Tengo la llave y ya la voy preparando para abrir el portón que da a la calle, un movimiento automático, por la cantidad de veces que lo hice durante años, pero igual me siento emocionado, porque mi llegada ahí no es casual, no es que andaba por ahí cerca y ya que estaba entré a saludarla, no, esta vez decidí que visitaría a mi madre.

Estoy recordando que no le avisé antes, espero no interrumpir ninguna de sus actividades, nunca me gustó llegar de sorpresa a ningún lugar.

Ya estoy en la puerta de entrada a la casa, la voy abriendo lentamente para no alterar esa paz.

Una mezcla de olores me invade, desde el horno de la cocina, la ropa recién lavada y planchada, o las flores que se exhiben en el medio de la mesa del comedor.

Seguramente estará levantándose de su siesta, o terminando de leer algún libro que después me comentará. No creo que esté muy ocupada a esa edad, todos mis hermanos, la cuidan, la miman y la entretienen, hasta le permiten tomar importantes decisiones relacionadas con la casa, los cuartos que alquilan y la economía familiar.

Su cabello es blanco muy brilloso, algunos dicen que es plateado, muchas veces le preguntan qué tintura usa para teñirse y lograr esos colores.

Ella responde sonriente: “Es la tintura de mis 90 años”.

En su rostro, se ven surcos que cuentan muchas historias, con toda clase de sensaciones, que van desde lo más alegre y divertido hasta lo más triste, pero nunca pierde esa sonrisa luminosa.

Sus ojos azules me encandilan y me dan curiosidad por saber cuántas cosas habrán mirado, cuantas imágenes habrán pasado por ahí, ojos que todavía leen, porque siguen abiertos a nuevos conocimientos, me cuenta lo que leyó y siento como si yo también lo hubiese leído.

Pero también amo su pasado, sus anécdotas, que enriquecen y llenan de color toda esa vida.

La veo en su infancia, corriendo alegre por los campos sembrados, o feliz cabalgando con sus hermanos, o atendiendo animales de la granja.

En su adolescencia, fue muy feliz viajando a las playas con sus primas y amigas. . .

La poliomielitis, se llevó a su hermanita de quince años, cada vez que lo recuerda repite:

“Dios mío, qué triste fue todo aquello”.

Ya conocía a Juan, el hombre que la acompañaría durante 57 años, él le había enviado una carta muy conmovedora cuando se enteró, esa carta la tuvo con ella y la releyó muchas veces.

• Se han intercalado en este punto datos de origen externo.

(** The computation ends a wait for a flip of the CRTC. *)
Definition ends {A} (crtc : loc) (m : D A) : Prop :=
  forall w, queue_wf w -> pwp m (fun _ => shifted crtc (-1) w) w.

Lemma ends_bind {A B} crtc (m : D A) (k : A -> D B) :
  keeps m -> (forall a, ends crtc (k a)) -> ends crtc (mbind k m).
Proof.
  intros Hm Hk w Hw. apply pwp_bind. eapply pwp_mono; [by apply Hm |]. intros a w1 H1.
  eapply pwp_mono; [apply Hk, H1 |]. intros b w2 H2. exact (kept_shifted _ _ _ _ _ H1 H2).
Qed.
Lemma ends_then {A B} crtc (m : D A) (k : A -> D B) :
  ends crtc m -> (forall a, keeps (k a)) -> ends crtc (mbind k m).
Proof.
  intros Hm Hk w Hw. apply pwp_bind. eapply pwp_mono; [by apply Hm |]. intros a w1 H1.
  eapply pwp_mono; [apply Hk, H1 |]. intros b w2 H2. exact (shifted_kept _ _ _ _ _ H1 H2).
Qed.

(** Changing the level of one CRTC. *)
Lemma set_nesting_shifted w crtc c n k :
  queue_wf w -> w_crtcs w !! crtc = Some c -> wait_flip_nesting_level (driver_private c) + k = n -> 0 <= n ->
  Forall (fun e => q_crtc e = crtc -> 0 < n) (amdgpu_drm_vblank_deferred (w_queue w)) ->
  shifted crtc k w (w <| w_crtcs ::= <[crtc := setf driver_private (setf wait_flip_nesting_level (fun _ => n)) c]> |>).
Proof.
  intros Hw Hc Hk Hn Hd. split_and!; [by apply set_nesting_wf | | by apply grows_frame].
  intros c' n'. rewrite (nest_of_set _ _ _ _ _ Hc). case_decide as Hcc.
  - intros [= <-]. subst c'. exists (wait_flip_nesting_level (driver_private c)). unfold nest_of. rewrite Hc.
    split; [done | lia].
  - intros Hn'. exists n'. split; [done | lia].
Qed.

Lemma ends_deferred fuel crtc : ends crtc (amdgpu_drm_queue_handle_deferred fuel crtc).
Proof.
  intros w Hw. apply pwp_bind, pwp_bind, pwp_load. intros c Hc. apply pwp_ret.
  set (n := wait_flip_nesting_level (driver_private c)).
  assert (Hn : nest_of w crtc = Some n) by (unfold nest_of; by rewrite Hc).
  pose proof (qw_nesting _ Hw _ _ Hn).
  destruct (Z.eqb_spec n 0) as [Hz|Hz].
  { apply pwp_ret. split_and!; [done | | apply grows_refl]. intros c' n' Hn'. exists n'. split; [done |].
    case_decide; [subst; rewrite Hn in Hn'; injection Hn' as <-; lia | lia]. }
  apply pwp_bind, pwp_update. rewrite Hc. intros ? [= <-].
  destruct (Z.gtb_spec (n - 1) 0).
  - apply pwp_ret. apply set_nesting_shifted; [done | done | done | lia |]. apply Forall_forall. intros; lia.
  - apply pwp_bind, pwp_modify. destruct (undefer_wf w crtc Hw) as [Hw' Hd].
    pose proof (set_nesting_shifted _ crtc c (n - 1) (-1) Hw' Hc eq_refl ltac:(lia)
      ltac:(eapply Forall_impl; [exact Hd |]; cbn; done)) as Hs.
    assert (Hk : kept w (w <| w_queue ::= undefer crtc |>)) by (by apply kept_queue).
    eapply pwp_mono; [apply handle_vblank_keeps; exact (shifted_wf _ _ _ _ Hs) |]. intros [] w3 H3.
    exact (shifted_kept _ _ _ _ _ (kept_shifted _ _ _ _ _ Hk Hs) H3).
Qed.

Lemma ends_keeps {A} crtc (m : D A) : ends crtc m -> keeps m.
Proof.
  intros Hm w Hw. eapply pwp_mono; [by apply Hm |]. intros a w' (Hw' & Hs & Hg). split_and!; [done | | done].
  intros c n' Hn'. destruct (Hs c n' Hn') as (n & Hn & Hle). exists n. split; [done |].
  pose proof (qw_nesting _ Hw _ _ Hn). case_decide; lia.
Qed.
Lemma handle_deferred_keeps fuel crtc : keeps (amdgpu_drm_queue_handle_deferred fuel crtc).
Proof. exact (ends_keeps _ _ (ends_deferred fuel crtc)). Qed.

Lemma alloc_keeps crtc client id data handler abort is_flip :
  keeps (amdgpu_drm_queue_alloc crtc client id data handler abort is_flip).
Proof.
  intros w Hw. apply pwp_bind. wp_ext. set (w0 := w <| w_trace ::= _ |>).
  assert (Hw0 : queue_wf w0) by (by apply (queue_wf_frame w)).
  destruct (negb _); [by apply pwp_ret, kept_frame |].
  apply pwp_bind, pwp_gets, pwp_bind, pwp_modify, pwp_bind, pwp_gets, pwp_bind, pwp_modify, pwp_ret.
  set (s := if amdgpu_drm_queue_seq _ =? _ then _ else _).
  assert (Hs : 0 < s < 2 ^ 64).
  { pose proof (qw_counter _ Hw) as Hc. subst s. change (w_queue (w0 <| w_next ::= Pos.succ |>))
      with (w_queue w). unfold AMDGPU_DRM_QUEUE_ERROR.
    destruct (Z.eqb_spec (amdgpu_drm_queue_seq (w_queue w)) 0) as [->|?]; [| lia].
    unfold u64. rewrite Z.mod_small; lia. }
  set (w1 := w0 <| w_next ::= Pos.succ |>
                <| w_queue ::= setf amdgpu_drm_queue_seq (fun _ => u64 (s + 1)) |>).
  assert (Hw1 : queue_wf w1).
  { destruct Hw0. split; unfold w1, setf in *; cbn [w_queue w_next] in *; try done.
    - eapply Forall_impl; [exact qw_bound0 |]. cbn. lia.
    - apply (u64_range (s + 1)). }
  apply kept_queue; [| done | done | unfold setf; cbn; lia].
  apply (queue_wf_push_queue w1 _ Hw1). split_and!; [| unfold w1, w0, setf; cbn; lia | cbn; lia..].
  rewrite list_elem_of_fmap. intros (e & Ha & He). pose proof (qw_bound _ Hw) as Hb.
  rewrite Forall_forall in Hb. specialize (Hb e He). rewrite <- Ha in Hb. cbn in Hb. lia.
Qed.
(* ===== verification/QueueSpec.v ===== *)
(** * What the DRM event queue promises

    The lists of amdgpu_drm_queue.c implement a simple contract: every request is
    answered by exactly one callback, with the frame and the time the kernel
    reported, and a vblank event is not handed out while somebody waits for a page
    flip of its CRTC.  [aqueue] is that contract as a transition system; the queue
    refines it whatever the callbacks do with the queue, as long as they respect it
    themselves.  With callbacks that take no events off the lists and do not wait for
    flips themselves ([Calm]; they may ask for more events), the loops that hand out
    events terminate, in the order in which the events were signalled. *)
From stdpp Require Import strings.
From S2P Require Import Prelude Modes Region World DriState Queue.

(** ** The contract *)

(** A request whose event has not come, or one whose frame and time are known. *)
Inductive areq : Type :=
| Pending (e : queue_entry)
| Due (e : queue_entry).

Definition req_entry (r : areq) : queue_entry := match r with Pending e | Due e => e end.

(** The requests by their addresses, and how many wait for a flip of each CRTC. *)
Record aqueue := AQueue {
  requests : gmap loc areq;
  levels : gmap loc Z
}.

Inductive answer_call : Type :=
| Handled (h : handler_proc) (crtc : loc) (frame usec : Z) (data : cookie)
| Aborted (a : abort_proc) (crtc : option loc) (data : cookie).

Definition forget (client : Z) (r : areq) : areq :=
  match r with
  | Pending e => Pending (if q_client e =? client then e <| q_handler := None |> else e)
  | Due e => Due e
  end.

Inductive astep : aqueue -> list answer_call -> aqueue -> Prop :=
| st_request m lv e :
    m !! q_addr e = None -> astep (AQueue m lv) [] (AQueue (<[q_addr e := Pending e]> m) lv)
| st_signal m lv e frame usec :
    m !! q_addr e = Some (Pending e) -> is_Some (q_handler e) ->
    astep (AQueue m lv) [] (AQueue (<[q_addr e := Due (e <| q_usec := usec |> <| q_frame := frame |>)]> m) lv)
| st_deliver m lv e h :
    m !! q_addr e = Some (Due e) -> q_handler e = Some h ->
    q_is_flip e = true \/ lv !! q_crtc e = Some 0 ->
    astep (AQueue m lv) [Handled h (q_crtc e) (q_frame e) (q_usec e) (q_data e)] (AQueue (delete (q_addr e) m) lv)
| st_abort m lv r :
    m !! q_addr (req_entry r) = Some r ->
    astep (AQueue m lv) [Aborted (q_abort (req_entry r)) (Some (q_crtc (req_entry r))) (q_data (req_entry r))]
      (AQueue (delete (q_addr (req_entry r)) m) lv)
| st_forget m lv client : astep (AQueue m lv) [] (AQueue (forget client <$> m) lv)
| st_hold m lv crtc n : lv !! crtc = Some n -> astep (AQueue m lv) [] (AQueue m (<[crtc := n + 1]> lv))
| st_release m lv crtc n : lv !! crtc = Some n -> 0 < n -> astep (AQueue m lv) [] (AQueue m (<[crtc := n - 1]> lv)).

(** Any number of steps with the callbacks they make, in order. *)
Inductive asteps : aqueue -> list answer_call -> aqueue -> Prop :=
| as_refl s : asteps s [] s
| as_step s1 l1 s2 l2 s3 : astep s1 l1 s2 -> asteps s2 l2 s3 -> asteps s1 (l1 ++ l2) s3.

Lemma asteps_one s l s' : astep s l s' -> asteps s l s'.
Proof. intros H. rewrite <- (app_nil_r l). eapply as_step; [exact H | apply as_refl]. Qed.
Lemma asteps_trans s1 l1 s2 l2 s3 : asteps s1 l1 s2 -> asteps s2 l2 s3 -> asteps s1 (l1 ++ l2) s3.
Proof.
  induction 1 as [|s1 l s2 l' s2' Hs _ IH]; [done |]. intros H3. rewrite <- app_assoc. eapply as_step; eauto.
Qed.

(** ** The lists as an abstract queue *)

Definition due (q : drm_queue) : list queue_entry :=
  amdgpu_drm_flip_signalled q ++ amdgpu_drm_vblank_signalled q ++ amdgpu_drm_vblank_deferred q.

Definition abs_requests (q : drm_queue) : gmap loc areq :=
  list_to_map (((fun e => (q_addr e, Pending e)) <$> amdgpu_drm_queue q) ++
               ((fun e => (q_addr e, Due e)) <$> due q)).

Definition abs_levels (w : world) : gmap loc Z := (fun c => wait_flip_nesting_level (driver_private c)) <$> w_crtcs w.

Definition abs (w : world) : aqueue := AQueue (abs_requests (w_queue w)) (abs_levels w).

Lemma entries_due q : entries q = amdgpu_drm_queue q ++ due q.
Proof. done. Qed.

Definition in_list (q : drm_queue) (a : loc) (r : areq) : Prop :=
  q_addr (req_entry r) = a /\
  match r with Pending e => e ∈ amdgpu_drm_queue q | Due e => e ∈ due q end.

Lemma abs_lookup q a r : NoDup (q_addr <$> entries q) -> abs_requests q !! a = Some r <-> in_list q a r.
Proof.
  intros Hnd. unfold abs_requests. rewrite <- elem_of_list_to_map; cycle 1.
  { rewrite fmap_app, <- !list_fmap_compose. rewrite entries_due, fmap_app in Hnd. exact Hnd. }
  rewrite elem_of_app, !list_elem_of_fmap. unfold in_list. split.
  - intros [(e & [= -> ->] & He)|(e & [= -> ->] & He)]; done.
  - destruct r as [e|e]; intros [<- He]; [left | right]; by exists e.
Qed.

Lemma map_some_ext (m m' : gmap loc areq) : (forall a r, m !! a = Some r <-> m' !! a = Some r) -> m = m'.
Proof. intros H. apply map_eq. intros a. apply option_eq. intros r. apply H. Qed.

Lemma NoDup_del a q : NoDup (q_addr <$> entries q) -> NoDup (q_addr <$> entries (queue_del a q)).
Proof. intros Hnd. rewrite entries_del. eapply sublist_NoDup; [exact Hnd |]. apply fmap_sublist, sublist_filter. Qed.

Lemma due_del a q : due (queue_del a q) = list_del a (due q).
Proof. unfold due, queue_del, list_del. cbn. by rewrite !filter_app. Qed.

Lemma elem_of_list_del a e l : e ∈ list_del a l <-> q_addr e <> a /\ e ∈ l.
Proof. unfold list_del. by rewrite list_elem_of_filter. Qed.

Lemma abs_del a q : NoDup (q_addr <$> entries q) -> abs_requests (queue_del a q) = delete a (abs_requests q).
Proof.
  intros Hnd. apply map_some_ext. intros k r. rewrite lookup_delete_Some, !abs_lookup by (auto using NoDup_del).
  unfold in_list. destruct r as [e|e]; cbn [req_entry]; rewrite ?due_del.
  - change (amdgpu_drm_queue (queue_del a q)) with (list_del a (amdgpu_drm_queue q)). rewrite elem_of_list_del. naive_solver.
  - rewrite elem_of_list_del. naive_solver.
Qed.

Lemma abs_push_perm e q :
  due (push_flip e q) ≡ₚ e :: due q /\ due (push_vblank e q) ≡ₚ e :: due q /\ due (push_deferred e q) ≡ₚ e :: due q.
Proof. unfold due, push_flip, push_vblank, push_deferred, setf. cbn. split_and!; solve_Permutation. Qed.

(** Appending an entry that is in no list. *)
Lemma abs_push_due q q' e :
  NoDup (q_addr <$> entries q) -> q_addr e ∉ (q_addr <$> entries q) ->
  amdgpu_drm_queue q' = amdgpu_drm_queue q -> due q' ≡ₚ e :: due q ->
  abs_requests q' = <[q_addr e := Due e]> (abs_requests q).
Proof.
  intros Hnd Hni Hq Hd.
  assert (Hnd' : NoDup (q_addr <$> entries q')).
  { assert (Hp : entries q' ≡ₚ e :: entries q) by (rewrite !entries_due, Hq, Hd; apply Permutation_sym, Permutation_middle).
    rewrite Hp. cbn. by apply NoDup_cons. }
  apply map_some_ext. intros k r. rewrite lookup_insert_Some, !abs_lookup by done. unfold in_list.
  assert (Hne : forall x, x ∈ entries q -> q_addr e <> q_addr x).
  { intros x Hx He. apply Hni. rewrite He. by apply list_elem_of_fmap_2. }
  destruct r as [x|x]; cbn [req_entry]; rewrite ?Hq, ?Hd, ?elem_of_cons.
  - split; [| by intros [[_ ?]|(_ & <- & ?)]]. intros [<- Hx]. right. split; [| done]. apply Hne.
    rewrite entries_due. set_solver.
  - split; [| intros [[<- [= ->]]|(_ & <- & ?)]; auto]. intros [<- [->|Hx]]; [by left |]. right. split; [| done]. apply Hne.
    rewrite entries_due. set_solver.
Qed.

En otras partes de su rostro se puede ver la alegría de sus seis hijos amados; los amamantó, los mimó y los vistió, les calmó los dolores, los educó y los alentó.

Nunca se perdió ninguno de los actos de la escuela, hasta recuerdo lo bien que me sentí aquella vez en primer grado, me tocó actuar y busqué su mirada desde el escenario, la encontré entre todo ese público, sabía que estaría ahí, pero no dejó de ser una bonita sorpresa cuando me devolvió la sonrisa que le mostré a modo de saludo.

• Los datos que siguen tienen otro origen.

Lemma mem_inv_fb_reference ex s old new w :
  mem_inv_with ex w -> slot_get w s = Some old ->
  (forall n, new = Some n -> is_Some (w_fbs w !! n)) ->
  mem_inv_with ex (fb_reference_effect s old new w).
Proof.
  intros [Hf [Hc Hw Hb] Hp] Hs Hnew. pose proof (fb_reference_effect_inv _ s old new w Hf) as Hf'.
  split; [by apply Hf' | split |].
  - replace (w_bos (fb_reference_effect s old new w)) with (w_bos w) by (by destruct s).
    eapply counted_ext; [| exact Hc]. intros k. cbn. unfold fb_reference_effect. cbv zeta.
    by rewrite bo_refs_slot_set.
  - replace (w_bos (fb_reference_effect s old new w)) with (w_bos w) by (by destruct s). done.
  - replace (w_bos (fb_reference_effect s old new w)) with (w_bos w) by (by destruct s).
    by replace (w_next (fb_reference_effect s old new w)) with (w_next w) by (by destruct s).
  - replace (w_next (fb_reference_effect s old new w)) with (w_next w) by (by destruct s).
    intros l Hl. apply Hp. destruct s; try done. revert Hl. cbn.
    destruct (decide (l = pix)) as [->|Hne].
    + rewrite lookup_alter_eq. by rewrite fmap_is_Some.
    + by rewrite lookup_alter_ne.
Qed.

(** *** [amdgpu_set_pixmap_bo] *)

(** The rest of the state is as it was. *)
Record pix_frame (pix : loc) (w w' : world) : Prop := {
  pf_scrns : w_scrns w' = w_scrns w;
  pf_crtcs : w_crtcs w' = w_crtcs w;
  pf_queue : w_queue w' = w_queue w;
  pf_next : w_next w' = w_next w;
  pf_flipdata : w_flipdata w' = w_flipdata w;
  pf_events : w_events w' = w_events w;
  pf_pixmaps : forall l, l <> pix -> w_pixmaps w' !! l = w_pixmaps w !! l
}.

Lemma pix_frame_refl pix w : pix_frame pix w w.
Proof. by split. Qed.
Lemma pix_frame_trans pix w1 w2 w3 : pix_frame pix w1 w2 -> pix_frame pix w2 w3 -> pix_frame pix w1 w3.
Proof.
  intros [] []. split; try (by etrans).
  intros l Hl. rewrite pf_pixmaps1, pf_pixmaps0 by done. done.
Qed.

(** What the private of the pixmap is afterwards. *)
Definition set_bo_post (p : pixmap) (pix : loc) (bo : option loc) (ok : bool) (w' : world) : Prop :=
  exists v, w_pixmaps w' !! pix = Some (p <| pix_priv := v |>) /\
    if ok then (v ≫= priv_bo) = bo /\ (bo = None -> v = None)
    else v = None /\ pix_priv p = None.

(** The last part: the pixmap has dropped what it had, [debt] is what its
    pointer [v] no longer counts for. *)
Lemma bo_release_ne l b bos : l <> b -> bo_release l bos !! b = bos !! b.
Proof.
  intros Hne. unfold bo_release. destruct (bos !! l); [| done].
  case_match; [by rewrite lookup_delete_ne | by rewrite lookup_insert_ne].
Qed.

Lemma wp_drop_old_bo ex pix p pr bo (Q : unit -> world -> Prop) w :
  mem_inv_with ex w -> (forall k, 0 <= ex k) ->
  w_pixmaps w !! pix = Some p -> pix_priv p = Some pr ->
  ~ (priv_bo pr <> None /\ priv_bo pr = bo) ->
  (forall v w', mem_inv_with (fun k => ex k - points k (priv_bo v)) w' -> pix_frame pix w w' ->
     w_pixmaps w' !! pix = Some (p <| pix_priv := Some v |>) -> priv_fb v = priv_fb pr ->
     (forall b, bo = Some b -> w_bos w' !! b = w_bos w !! b) -> Q tt w') ->
  wp (match priv_bo pr with
      | Some _ =>
          v ← amdgpu_bo_unref (priv_bo pr);
          set_priv pix (Some (pr <| priv_bo := v |> <| handle_valid := false |>))
      | None => mret tt
      end) Q w.
Proof.
  intros Hinv Hex Hp Hpr Hne HQ. destruct (priv_bo pr) as [o|] eqn:Ho.
  - pose proof (bo_refs_pix w pix p pr o Hp Hpr Ho) as Hrefs. specialize (Hex o).
    destruct (counted_live _ _ _ o (bi_count _ _ (mi_bo _ _ Hinv))) as (b & Hb & _); [lia |].
    apply wp_bind, (wp_bo_unref_owned ex o b); [done | done |]. intros t Hinv'.
    set (v := if ref_count b =? 1 then None else Some o) in *.
    apply (wp_set_priv _ p); [done |].
    apply (HQ (pr <| priv_bo := v |> <| handle_valid := false |>)).
    + eapply mem_inv_ext; [| eapply (mem_inv_set_priv _ _ pix p); [exact Hinv' | done | by rewrite Hpr]].
      intros k. rewrite Hpr. cbn. rewrite Ho. lia.
    + split; try done. intros l Hl. unfold setf. cbn. by rewrite lookup_insert_ne.
    + unfold setf. cbn. by rewrite lookup_insert_eq.
    + done.
    + intros b' ->. unfold setf. cbn. apply bo_release_ne. intros ->. by apply Hne.
  - apply wp_ret. apply (HQ pr); try done.
    + eapply mem_inv_ext; [| exact Hinv]. intros k. rewrite Ho, points_None. lia.
    + rewrite Hp. f_equal. destruct p. unfold setf. cbn in *. by rewrite Hpr.
Qed.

Ese cuerpo caminó mil veces por las calles empinadas, para llegar a su iglesia, recibir ayuda espiritual, cantar alabanzas al señor y aprender a usar la palabra… fe.

Cuando alguien se queja debido a algún dolor en cierta parte de su cuerpo, es muy gracioso escucharla comentar: ”Ah… yo tuve seis partos”.

Sus manos se ven arrugadas, pero aún siguen fuertes, para escribir, resolver crucigramas, pintar, o para saludar a tantos familiares y amistades con su computadora.

Sus piernas están firmes, para subir todas las escaleras de su casa, recorriendo cada rincón, pero, sobre todo las usa para jugar a perseguir al más pequeño de sus nietitos.

Esos brazos, recolectaron mucha leña en el bosque para quemar durante el invierno disfrutando del calor familiar.

Esos pies, que tanto han caminado, se ven algo gastados, pero se cubren con esas zapatillas muy cómodas con suela gruesa de goma.

La tengo frente a mí, la miro desde el umbral de la puerta.

Pregunta: “¿Qué te pasa, hijo?”

¿Por qué me estás mirando así?”

No puedo creer que se haya sentido observada en esos pocos segundos, como tampoco puedo creer que en esos instantes yo haya pensado tantas cosas.

Le digo que estoy estudiando su cuerpo, su rostro, su vida tan plena.

Ella se mira y sonriente como siempre, responde:

”Mi cuerpo está gastado, pero no cansado, ahora déjame pasar que tengo que salir, debo ir a mi clase de gimnasia y… se me está haciendo tarde”.

 

Autor: Mario Gastón Isla. Bariloche, Argentina.